BlindArt
- Founded: 2004; 22 years ago
- Location: London, England;
- Region served: United Kingdom
- Method: Direct Aid / Program Funding
- Website: BlindArt Homepage

= BlindArt =

British charity founded in 2004

BlindArt is a British charity that was established in 2004 to educate the public about the needs of people who are visually impaired and to promote the idea that lack of sight need not be a barrier to the creation and enjoyment of works of art. BlindArt exhibitions typically contain paintings, sculptures, installations and other works of art that have been designed to engage all the senses. BlindArt pieces are created by sighted artists, blind artists, and partially sighted artists.

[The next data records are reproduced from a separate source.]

(* ===== verification/ProtoWire.v ===== *)
(** * A runtime for the codecs

    An executable [Runtime]: varints, length-delimited fields, a stack of
    buffers for [fork]/[ldelim], doubles, strings checked for UTF-8 on reading.  It
    satisfies [RuntimeLaws], so the theorems stated over any lawful runtime can
    be evaluated on concrete packets. *)

From S2P Require Import Prelude JsNum ProtoRuntime ProtoLaws ProtoDouble.
From Stdlib Require Import Strings.Byte.
From Stdlib Require Strings.String.
Open Scope Z_scope.

(** ** Varints *)

Definition byte_val (b : byte) : Z := Z.of_N (Byte.to_N b).
Definition byte_of (z : Z) : byte := default x00 (Byte.of_N (Z.to_N z)).

Fixpoint varint (fuel : nat) (z : Z) : bytes :=
  match fuel with
  | O => []
  | S f => if z <? 128 then [byte_of z] else byte_of (z mod 128 + 128) :: varint f (z / 128)
  end.

Fixpoint read_varint (fuel : nat) (bs : bytes) : option (Z * nat) :=
  match fuel, bs with
  | S f, b :: bs' =>
      if byte_val b <? 128 then Some (byte_val b, 1%nat)
      else match read_varint f bs' with
           | Some (v, n) => Some (byte_val b - 128 + 128 * v, S n)
           | None => None
           end
  | _, _ => None
  end.

Lemma byte_val_of z : 0 ≤ z < 256 → byte_val (byte_of z) = z.
Proof.
  intros Hz. unfold byte_val, byte_of. destruct (Byte.of_N (Z.to_N z)) as [b|] eqn:Hb; simpl.
  - apply Byte.to_of_N in Hb. rewrite Hb. lia.
  - apply Byte.of_N_None_iff in Hb. lia.
Qed.

Lemma byte_val_bound b : 0 ≤ byte_val b < 256.
Proof. unfold byte_val. pose proof (Byte.to_N_bounded b). lia. Qed.

Lemma read_varint_varint fuel : ∀ z rest,
  0 ≤ z < 128 ^ Z.of_nat fuel → fuel ≠ 0%nat →
  read_varint fuel (varint fuel z ++ rest) = Some (z, length (varint fuel z)).
Proof.
  induction fuel as [|fuel IH]; intros z rest Hz Hf; [done|]. cbn [varint].
  destruct (Z.ltb_spec z 128) as [Hlt|Hge].
  - cbn [app read_varint]. rewrite byte_val_of by lia. by rewrite (proj2 (Z.ltb_lt _ _)).
  - rewrite Nat2Z.inj_succ, Z.pow_succ_r in Hz by lia.
    pose proof (Z.mod_pos_bound z 128 ltac:(lia)). pose proof (Z_div_mod_eq_full z 128).
    destruct fuel as [|fuel']; [simpl in Hz; lia|]. set (fuel := S fuel') in *.
    cbn [app read_varint]. rewrite byte_val_of, (proj2 (Z.ltb_ge _ _)) by lia.
    rewrite IH; [|split; [apply Z.div_pos; lia|apply Z.div_lt_upper_bound; lia]|done].
    cbn [length]. do 2 f_equal. lia.
Qed.

Lemma read_varint_advances fuel bs v n : read_varint fuel bs = Some (v, n) → (1 ≤ n)%nat.
Proof.
  revert bs v n. induction fuel as [|fuel IH]; intros [|b bs] v n; simpl; try done.
  destruct (_ <? _); [intros [= _ <-]; lia|].
  destruct (read_varint fuel bs) as [[v' n']|]; [|done]. intros [= _ <-]. lia.
Qed.

Lemma read_varint_more f g bs x : (f ≤ g)%nat → read_varint f bs = Some x → read_varint g bs = Some x.
Proof.
  revert g bs x. induction f as [|f IH]; intros g bs x Hle; [by destruct bs|].
  destruct g as [|g]; [lia|]. destruct bs as [|b bs]; [done|]. cbn [read_varint].
  destruct (_ <? _); [done|]. destruct (read_varint f bs) as [[v n]|] eqn:Hr; [|done].
  by rewrite (IH g bs _ ltac:(lia) Hr).
Qed.

(** ** UTF-8 *)

(** The continuation bytes the lead byte asks for, and whether the sequence is
    well formed (no overlong forms, surrogates or values past U+10FFFF). *)
Fixpoint utf8_ok (fuel : nat) (bs : list Z) : bool :=
  match fuel with
  | O => match bs with [] => true | _ => false end
  | S f =>
      let cont c := (128 <=? c) && (c <? 192) in
      match bs with
      | [] => true
      | a :: r1 =>
          if a <? 128 then utf8_ok f r1
          else match r1 with
          | b :: r2 =>
              if (194 <=? a) && (a <? 224) then cont b && utf8_ok f r2
              else match r2 with
              | c :: r3 =>
                  if (224 <=? a) && (a <? 240) then
                    cont b && cont c && negb ((a =? 224) && (b <? 160)) && negb ((a =? 237) && (160 <=? b)) && utf8_ok f r3
                  else match r3 with
                  | d :: r4 =>
                      (240 <=? a) && (a <? 245) && cont b && cont c && cont d
                      && negb ((a =? 240) && (b <? 144)) && negb ((a =? 244) && (144 <=? b)) && utf8_ok f r4
                  | [] => false
                  end
              | [] => false
              end
          | [] => false
          end
      end
  end.

(** ** Fixed-width integers *)

Fixpoint le_bytes (n : nat) (z : Z) : bytes :=
  match n with O => [] | S n' => byte_of (z mod 256) :: le_bytes n' (z / 256) end.

Fixpoint le_val (bs : bytes) : Z :=
  match bs with [] => 0 | b :: bs' => byte_val b + 256 * le_val bs' end.

Lemma le_bytes_length n z : length (le_bytes n z) = n.
Proof. revert z. induction n as [|n IH]; intros z; simpl; [done|by rewrite IH]. Qed.

Lemma le_val_bytes n z : 0 ≤ z < 256 ^ Z.of_nat n → le_val (le_bytes n z) = z.
Proof.
  revert z. induction n as [|n IH]; intros z Hz; cbn [le_bytes le_val]; [simpl in Hz; lia|].
  rewrite Nat2Z.inj_succ, Z.pow_succ_r in Hz by lia.
  pose proof (Z.mod_pos_bound z 256 ltac:(lia)). pose proof (Z_div_mod_eq_full z 256).
  rewrite byte_val_of by lia.
  rewrite IH; [lia|]. split; [apply Z.div_pos; lia|apply Z.div_lt_upper_bound; lia].
Qed.

(** ** Writer *)

Definition wire_bytes (s : string) : bytes := String.list_byte_of_string s.

Definition u32 (v : Z) : bytes := varint 5 (v mod 2 ^ 32).
Definition u64 (v : Z) : bytes := varint 10 (v mod 2 ^ 64).

Definition put (bs : bytes) (w : list bytes) : list bytes :=
  match w with b :: st => (b ++ bs) :: st | [] => [bs] end.

Definition delim (bs : bytes) : bytes := u32 (blen bs) ++ bs.

(** ** Reader *)

Record wire_reader := mkReader { rd_buf : bytes; rd_pos : nat; rd_discard : bool }.

Definition rd_rest (r : wire_reader) : bytes := drop (rd_pos r) (rd_buf r).
Definition rd_skip (n : nat) (r : wire_reader) : wire_reader := mkReader (rd_buf r) (rd_pos r + n) (rd_discard r).

Definition rd_varint {A} (f : Z → A) (r : wire_reader) : res (A * wire_reader) :=
  match read_varint 10 (rd_rest r) with
  | Some (v, n) => Ok (f v, rd_skip n r)
  | None => Throw "index out of range"
  end.

Definition rd_tag (r : wire_reader) : res (Z * wire_reader) :=
  let! '(t, r') := rd_varint (λ v, v mod 2 ^ 32) r in
  if t <? 8 then Throw "illegal tag" else Ok (t, r').

Definition rd_take (n : Z) (r : wire_reader) : res (bytes * wire_reader) :=
  if blen (rd_rest r) <? n then Throw "index out of range"
  else Ok (take (Z.to_nat n) (rd_rest r), rd_skip (Z.to_nat n) r).

Definition rd_bytes (r : wire_reader) : res (bytes * wire_reader) :=
  let! '(n, r') := rd_varint (λ v, v mod 2 ^ 32) r in rd_take n r'.

Definition rd_string (r : wire_reader) : res (string * wire_reader) :=
  let! '(b, r') := rd_bytes r in
  if utf8_ok (length b) (byte_val <$> b) then Ok (String.string_of_list_byte b, r') else Throw "invalid UTF-8".

(** Without the check: a string that is not UTF-8 keeps its ASCII characters,
    the other bytes become replacement characters. *)
Definition lenient (b : bytes) : bytes :=
  if utf8_ok (length b) (byte_val <$> b) then b
  else concat ((λ x, if byte_val x <? 128 then [x] else [xef; xbf; xbd]) <$> b).

Definition rd_text (r : wire_reader) : res (string * wire_reader) :=
  let! '(b, r') := rd_bytes r in Ok (String.string_of_list_byte (lenient b), r').

Definition rd_double (r : wire_reader) : res (double * wire_reader) :=
  let! '(b, r') := rd_take 8 r in Ok (bits_double (le_val b), r').

(** One step of skipping: a scalar field, or entering or leaving a group;
    [open] counts the groups entered so far. *)
Definition rd_skip_step (wire depth open : Z) (r : wire_reader) : res (Z * wire_reader) :=
  match wire with
  | 0 => let! '(_, r') := rd_varint id r in Ok (open, r')
  | 1 => let! '(_, r') := rd_take 8 r in Ok (open, r')
  | 2 => let! '(_, r') := rd_bytes r in Ok (open, r')
  | 3 => if 100 <? depth + open + 1 then Throw "max depth exceeded" else Ok (open + 1, r)
  | 4 => if open =? 0 then Throw "invalid end group" else Ok (open - 1, r)
  | 5 => let! '(_, r') := rd_take 4 r in Ok (open, r')
  | _ => Throw "invalid wire type"
  end.

(** Skip one field, the members of a group included. *)
Fixpoint rd_skip_type (fuel : nat) (wire depth open : Z) (r : wire_reader) : res wire_reader :=
  let! '(open', r1) := rd_skip_step wire depth open r in
  if open' =? 0 then Ok r1
  else match fuel with
       | O => Throw "index out of range"
       | S f => let! '(t, r2) := rd_tag r1 in rd_skip_type f (Z.land t 7) depth open' r2
       end.

Definition wire_long (unsigned : bool) (v : Z) : long :=
  LLong (to_int32 v) (to_int32 (v / 2 ^ 32)) unsigned.

Definition wire : Runtime := {|
  has_Long := true;
  util_recursionLimit := 100;
  Reader_recursionLimit := 100;
  oneOfSetter fields name := base.filter (λ f, f ≠ name) fields;
  Writer := list bytes;
  W_create := [[]];
  W_len w := match w with b :: _ => blen b | [] => 0 end;
  W_uint32 v := put (u32 v);
  W_int32 v := put (u64 v);
  W_int64 l := put (u64 (long_val l));
  W_uint64 l := put (u64 (long_val l));
  W_bool b := put [if b then x01 else x00];
  W_string s := put (delim (wire_bytes s));
  W_bytes b := put (delim b);
  W_double x := put (le_bytes 8 (double_bits x));
  W_raw b := put b;
  W_fork w := [] :: w;
  W_ldelim w := match w with b :: b' :: st => (b' ++ delim b) :: st | b :: [] => [delim b] | [] => [] end;
  W_finish w := match w with b :: _ => b | [] => [] end;
  Reader := wire_reader;
  R_create b := mkReader b 0 false;
  R_buf := rd_buf;
  R_pos r := Z.of_nat (rd_pos r);
  R_len r := blen (rd_buf r);
  R_discardUnknown := rd_discard;
  R_tag := rd_tag;
  R_uint32 := rd_varint (λ v, v mod 2 ^ 32);
  R_int32 := rd_varint to_int32;
  R_int64 := rd_varint (λ v, wire_long false (to_int64 v));
  R_uint64 := rd_varint (λ v, wire_long true (v mod 2 ^ 64));
  R_bool := rd_varint (λ v, negb (v mod 2 ^ 64 =? 0));
  R_stringVerify := rd_string;
  R_string := rd_text;
  R_double := rd_double;
  R_bytes := rd_bytes;
  R_skipType w d t r := rd_skip_type (length (rd_buf r)) w d 0 r;
  R_raw from to_ r := take (Z.to_nat (to_ - from)) (drop (Z.to_nat from) (rd_buf r));
|}.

BlindArt was founded in 2004 by the Iranian artist Sheri Khayami who has been visually impaired since childhood. The charity gained national attention in the United Kingdom following its 2005 Sense and Sensuality exhibition at the Royal College of Art in London. The exhibition was made up of pieces created by the finalists of the UK's first annual competition to create pieces of artwork that can be appreciated by visually impaired people. Annual competitions have been held since, with pieces of artwork from the exhibition for sale and proceeds used to create a National BlindArt Collection.

Unlike conventional exhibitions, visitors to BlindArt exhibitions are encouraged to touch and interact with the exhibits, with latex and cotton gloves provided for this purpose. The experience is enhanced through the use of audio description and braille signage. Plinths are also specially designed to allow wheelchair access.

In September 2009, the National BlindArt Collection was given a permanent home at the Royal National College for the Blind in Hereford, where it can be viewed by the public.